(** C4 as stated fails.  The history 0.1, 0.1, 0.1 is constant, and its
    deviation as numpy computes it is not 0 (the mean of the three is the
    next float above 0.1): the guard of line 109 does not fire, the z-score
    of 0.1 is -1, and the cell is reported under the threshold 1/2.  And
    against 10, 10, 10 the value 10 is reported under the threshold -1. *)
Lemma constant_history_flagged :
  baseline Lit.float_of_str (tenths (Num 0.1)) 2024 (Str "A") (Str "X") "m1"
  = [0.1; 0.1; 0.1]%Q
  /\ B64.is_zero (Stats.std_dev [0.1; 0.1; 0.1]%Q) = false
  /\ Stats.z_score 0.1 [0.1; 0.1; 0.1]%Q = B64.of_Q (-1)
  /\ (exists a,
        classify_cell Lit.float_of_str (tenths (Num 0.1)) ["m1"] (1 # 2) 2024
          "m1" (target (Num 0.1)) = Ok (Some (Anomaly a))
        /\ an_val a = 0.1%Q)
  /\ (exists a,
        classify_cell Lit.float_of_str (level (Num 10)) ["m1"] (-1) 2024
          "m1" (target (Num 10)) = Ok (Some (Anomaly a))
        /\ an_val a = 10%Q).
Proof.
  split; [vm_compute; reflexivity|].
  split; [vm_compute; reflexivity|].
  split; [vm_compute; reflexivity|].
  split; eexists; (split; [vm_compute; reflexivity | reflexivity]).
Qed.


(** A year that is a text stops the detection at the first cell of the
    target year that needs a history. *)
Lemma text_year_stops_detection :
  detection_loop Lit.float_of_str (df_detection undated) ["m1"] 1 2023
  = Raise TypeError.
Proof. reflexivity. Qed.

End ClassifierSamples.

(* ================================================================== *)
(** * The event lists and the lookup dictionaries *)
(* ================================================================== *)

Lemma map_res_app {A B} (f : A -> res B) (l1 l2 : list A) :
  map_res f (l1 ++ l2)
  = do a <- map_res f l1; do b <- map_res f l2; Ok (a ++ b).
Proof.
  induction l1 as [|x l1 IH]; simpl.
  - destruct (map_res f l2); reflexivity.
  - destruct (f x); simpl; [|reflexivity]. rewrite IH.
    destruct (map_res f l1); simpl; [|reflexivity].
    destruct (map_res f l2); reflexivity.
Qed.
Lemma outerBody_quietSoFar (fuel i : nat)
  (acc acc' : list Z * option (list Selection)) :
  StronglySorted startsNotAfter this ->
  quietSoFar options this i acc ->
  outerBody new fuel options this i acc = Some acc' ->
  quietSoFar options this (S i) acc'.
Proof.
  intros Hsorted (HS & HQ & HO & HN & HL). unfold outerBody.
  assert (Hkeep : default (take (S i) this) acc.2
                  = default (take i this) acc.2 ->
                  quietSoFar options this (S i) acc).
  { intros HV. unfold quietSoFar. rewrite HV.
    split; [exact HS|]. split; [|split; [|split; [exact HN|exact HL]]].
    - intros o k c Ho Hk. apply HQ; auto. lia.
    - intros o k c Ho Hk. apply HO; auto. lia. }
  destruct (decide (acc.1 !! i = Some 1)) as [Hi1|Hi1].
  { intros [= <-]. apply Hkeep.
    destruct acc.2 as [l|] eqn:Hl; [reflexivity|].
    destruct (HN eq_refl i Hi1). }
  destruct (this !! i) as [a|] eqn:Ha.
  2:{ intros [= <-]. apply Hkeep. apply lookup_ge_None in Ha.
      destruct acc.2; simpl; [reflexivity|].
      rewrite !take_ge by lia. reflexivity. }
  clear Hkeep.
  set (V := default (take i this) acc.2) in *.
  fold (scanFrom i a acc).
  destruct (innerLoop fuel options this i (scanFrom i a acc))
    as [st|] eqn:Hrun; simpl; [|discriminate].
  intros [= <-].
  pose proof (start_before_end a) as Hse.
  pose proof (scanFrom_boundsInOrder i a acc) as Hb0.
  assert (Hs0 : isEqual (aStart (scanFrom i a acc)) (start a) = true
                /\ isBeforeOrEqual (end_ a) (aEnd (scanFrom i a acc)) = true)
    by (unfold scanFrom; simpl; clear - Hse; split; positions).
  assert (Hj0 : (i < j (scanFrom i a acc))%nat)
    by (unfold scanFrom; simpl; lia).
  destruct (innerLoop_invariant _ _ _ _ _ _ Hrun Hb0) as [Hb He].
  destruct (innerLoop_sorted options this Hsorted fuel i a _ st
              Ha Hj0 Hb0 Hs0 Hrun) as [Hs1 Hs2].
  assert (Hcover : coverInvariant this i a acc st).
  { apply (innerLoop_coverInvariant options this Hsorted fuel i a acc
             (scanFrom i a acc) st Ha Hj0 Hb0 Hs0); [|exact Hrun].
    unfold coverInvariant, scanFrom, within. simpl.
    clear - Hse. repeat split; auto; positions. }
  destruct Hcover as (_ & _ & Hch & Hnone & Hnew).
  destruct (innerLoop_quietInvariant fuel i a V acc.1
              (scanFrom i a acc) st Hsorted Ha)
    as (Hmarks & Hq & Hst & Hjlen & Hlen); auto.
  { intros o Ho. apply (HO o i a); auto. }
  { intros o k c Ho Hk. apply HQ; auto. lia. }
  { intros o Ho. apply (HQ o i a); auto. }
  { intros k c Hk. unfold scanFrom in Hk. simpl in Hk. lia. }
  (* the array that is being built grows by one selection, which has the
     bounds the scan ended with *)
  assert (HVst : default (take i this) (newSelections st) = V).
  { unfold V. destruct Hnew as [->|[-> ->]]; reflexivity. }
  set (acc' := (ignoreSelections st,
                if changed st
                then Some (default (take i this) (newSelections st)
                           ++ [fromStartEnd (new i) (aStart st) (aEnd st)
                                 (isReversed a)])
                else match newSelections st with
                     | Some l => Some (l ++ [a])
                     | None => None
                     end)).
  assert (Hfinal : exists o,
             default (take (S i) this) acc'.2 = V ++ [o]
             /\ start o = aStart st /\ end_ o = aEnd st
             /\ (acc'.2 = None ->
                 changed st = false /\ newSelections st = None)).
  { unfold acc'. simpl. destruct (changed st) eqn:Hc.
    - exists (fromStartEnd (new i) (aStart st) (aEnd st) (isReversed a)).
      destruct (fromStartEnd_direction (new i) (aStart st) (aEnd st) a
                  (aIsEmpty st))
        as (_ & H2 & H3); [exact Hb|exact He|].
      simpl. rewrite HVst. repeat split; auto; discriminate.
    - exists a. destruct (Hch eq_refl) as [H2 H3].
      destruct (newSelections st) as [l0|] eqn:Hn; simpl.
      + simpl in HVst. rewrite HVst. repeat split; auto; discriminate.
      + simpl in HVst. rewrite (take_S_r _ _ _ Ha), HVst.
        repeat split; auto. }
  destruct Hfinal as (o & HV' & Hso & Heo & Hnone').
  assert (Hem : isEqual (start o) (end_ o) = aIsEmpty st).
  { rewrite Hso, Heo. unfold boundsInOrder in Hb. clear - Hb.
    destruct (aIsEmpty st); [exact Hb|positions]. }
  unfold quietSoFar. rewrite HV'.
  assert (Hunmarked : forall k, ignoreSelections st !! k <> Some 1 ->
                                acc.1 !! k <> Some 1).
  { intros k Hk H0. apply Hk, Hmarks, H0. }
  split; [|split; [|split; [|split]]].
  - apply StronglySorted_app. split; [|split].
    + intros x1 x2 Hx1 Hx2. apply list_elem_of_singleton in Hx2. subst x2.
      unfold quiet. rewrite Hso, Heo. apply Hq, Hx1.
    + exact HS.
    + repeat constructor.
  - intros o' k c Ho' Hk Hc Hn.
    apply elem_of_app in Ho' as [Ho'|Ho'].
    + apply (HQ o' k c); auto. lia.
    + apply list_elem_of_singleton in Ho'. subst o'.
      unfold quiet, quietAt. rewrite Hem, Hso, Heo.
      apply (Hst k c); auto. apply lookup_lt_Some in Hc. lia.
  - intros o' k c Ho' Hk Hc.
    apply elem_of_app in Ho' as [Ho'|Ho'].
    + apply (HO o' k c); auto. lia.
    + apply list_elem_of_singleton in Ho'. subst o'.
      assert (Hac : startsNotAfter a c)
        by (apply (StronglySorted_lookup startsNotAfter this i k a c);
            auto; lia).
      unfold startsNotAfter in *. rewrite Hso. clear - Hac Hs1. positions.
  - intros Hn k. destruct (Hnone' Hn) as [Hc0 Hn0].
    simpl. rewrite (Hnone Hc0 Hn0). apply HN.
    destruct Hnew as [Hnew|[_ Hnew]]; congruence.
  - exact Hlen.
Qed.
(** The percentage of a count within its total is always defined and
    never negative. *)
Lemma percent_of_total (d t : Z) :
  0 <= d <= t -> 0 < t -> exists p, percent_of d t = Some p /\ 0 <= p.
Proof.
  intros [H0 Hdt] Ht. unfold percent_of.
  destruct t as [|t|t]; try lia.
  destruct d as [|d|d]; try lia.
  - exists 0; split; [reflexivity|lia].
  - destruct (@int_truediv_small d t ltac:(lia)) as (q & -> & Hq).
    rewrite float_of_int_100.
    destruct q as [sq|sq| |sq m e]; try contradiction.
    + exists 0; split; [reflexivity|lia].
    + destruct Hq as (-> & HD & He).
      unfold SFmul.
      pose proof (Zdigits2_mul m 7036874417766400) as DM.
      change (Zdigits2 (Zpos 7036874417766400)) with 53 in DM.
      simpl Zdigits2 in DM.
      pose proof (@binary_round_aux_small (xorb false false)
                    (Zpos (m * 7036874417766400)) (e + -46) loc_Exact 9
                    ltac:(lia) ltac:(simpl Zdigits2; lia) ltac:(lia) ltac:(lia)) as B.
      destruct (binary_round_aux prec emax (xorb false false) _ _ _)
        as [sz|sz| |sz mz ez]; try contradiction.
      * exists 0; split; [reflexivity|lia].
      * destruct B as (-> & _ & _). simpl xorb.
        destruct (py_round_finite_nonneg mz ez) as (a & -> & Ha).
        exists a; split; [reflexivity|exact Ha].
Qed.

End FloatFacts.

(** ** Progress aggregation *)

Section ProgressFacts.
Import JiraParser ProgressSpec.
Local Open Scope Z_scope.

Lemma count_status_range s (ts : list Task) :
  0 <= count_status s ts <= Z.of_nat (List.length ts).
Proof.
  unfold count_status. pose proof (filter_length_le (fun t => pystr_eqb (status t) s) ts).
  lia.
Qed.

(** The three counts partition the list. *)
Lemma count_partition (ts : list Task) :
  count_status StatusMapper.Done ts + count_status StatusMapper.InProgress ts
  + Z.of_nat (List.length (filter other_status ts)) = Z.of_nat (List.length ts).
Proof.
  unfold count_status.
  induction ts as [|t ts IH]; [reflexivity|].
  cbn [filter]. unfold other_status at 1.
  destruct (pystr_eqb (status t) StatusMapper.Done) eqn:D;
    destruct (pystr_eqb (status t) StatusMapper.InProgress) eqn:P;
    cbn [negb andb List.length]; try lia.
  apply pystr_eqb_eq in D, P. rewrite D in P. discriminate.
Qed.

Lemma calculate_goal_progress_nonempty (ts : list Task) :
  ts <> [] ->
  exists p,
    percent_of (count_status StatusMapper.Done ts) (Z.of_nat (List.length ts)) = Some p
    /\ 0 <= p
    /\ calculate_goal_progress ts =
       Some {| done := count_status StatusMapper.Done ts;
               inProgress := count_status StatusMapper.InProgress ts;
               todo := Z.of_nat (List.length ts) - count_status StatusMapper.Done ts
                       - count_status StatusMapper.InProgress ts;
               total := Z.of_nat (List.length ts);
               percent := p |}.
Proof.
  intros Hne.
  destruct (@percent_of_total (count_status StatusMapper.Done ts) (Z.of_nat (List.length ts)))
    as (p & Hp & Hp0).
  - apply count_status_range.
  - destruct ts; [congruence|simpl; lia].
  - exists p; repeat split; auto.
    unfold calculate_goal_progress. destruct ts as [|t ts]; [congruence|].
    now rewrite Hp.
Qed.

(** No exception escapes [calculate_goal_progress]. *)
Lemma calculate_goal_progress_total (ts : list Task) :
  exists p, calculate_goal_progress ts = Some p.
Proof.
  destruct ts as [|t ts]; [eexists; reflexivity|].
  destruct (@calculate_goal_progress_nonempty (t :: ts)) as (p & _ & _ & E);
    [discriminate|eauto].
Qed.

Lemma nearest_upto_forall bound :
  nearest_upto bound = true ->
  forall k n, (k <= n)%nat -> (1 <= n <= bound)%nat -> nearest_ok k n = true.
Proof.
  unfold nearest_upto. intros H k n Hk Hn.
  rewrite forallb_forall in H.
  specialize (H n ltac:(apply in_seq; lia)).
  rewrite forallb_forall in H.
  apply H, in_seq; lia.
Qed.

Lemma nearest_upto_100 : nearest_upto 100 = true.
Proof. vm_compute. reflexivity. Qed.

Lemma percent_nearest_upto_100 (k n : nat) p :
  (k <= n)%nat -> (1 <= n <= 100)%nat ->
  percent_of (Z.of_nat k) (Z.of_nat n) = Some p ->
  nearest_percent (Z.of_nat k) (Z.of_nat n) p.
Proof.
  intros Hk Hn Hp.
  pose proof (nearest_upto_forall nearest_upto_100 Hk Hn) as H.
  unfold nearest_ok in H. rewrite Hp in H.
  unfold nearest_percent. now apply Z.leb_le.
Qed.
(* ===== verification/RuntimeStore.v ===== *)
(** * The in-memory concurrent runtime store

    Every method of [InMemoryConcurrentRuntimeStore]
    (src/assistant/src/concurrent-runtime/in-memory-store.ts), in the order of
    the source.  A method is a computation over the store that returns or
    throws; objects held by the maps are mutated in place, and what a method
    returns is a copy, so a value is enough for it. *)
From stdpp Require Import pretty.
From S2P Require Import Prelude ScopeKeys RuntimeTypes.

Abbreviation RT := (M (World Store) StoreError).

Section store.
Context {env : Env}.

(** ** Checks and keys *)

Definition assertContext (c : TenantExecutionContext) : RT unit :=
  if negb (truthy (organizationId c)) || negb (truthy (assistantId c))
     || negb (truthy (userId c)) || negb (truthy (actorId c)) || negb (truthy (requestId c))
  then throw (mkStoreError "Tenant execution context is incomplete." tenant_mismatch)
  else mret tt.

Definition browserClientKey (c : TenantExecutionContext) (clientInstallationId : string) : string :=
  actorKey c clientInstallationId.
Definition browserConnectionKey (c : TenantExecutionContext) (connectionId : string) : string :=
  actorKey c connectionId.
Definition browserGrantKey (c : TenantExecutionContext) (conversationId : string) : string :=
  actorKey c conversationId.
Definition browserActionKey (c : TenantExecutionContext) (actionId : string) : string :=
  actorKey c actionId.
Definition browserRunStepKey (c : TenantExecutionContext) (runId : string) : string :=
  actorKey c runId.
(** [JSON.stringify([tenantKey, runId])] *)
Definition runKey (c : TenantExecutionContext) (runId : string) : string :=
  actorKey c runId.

### Exercise objective
Your answer should be the lines above, from the line containing "pose proof (Zdigits2_mul" up to and including the line containing "(Zpos (m * 7036874417766400))", reproduced exactly and with nothing else.

### Written answer
      pose proof (Zdigits2_mul m 7036874417766400) as DM.
      change (Zdigits2 (Zpos 7036874417766400)) with 53 in DM.
      simpl Zdigits2 in DM.
      pose proof (@binary_round_aux_small (xorb false false)
                    (Zpos (m * 7036874417766400)) (e + -46) loc_Exact 9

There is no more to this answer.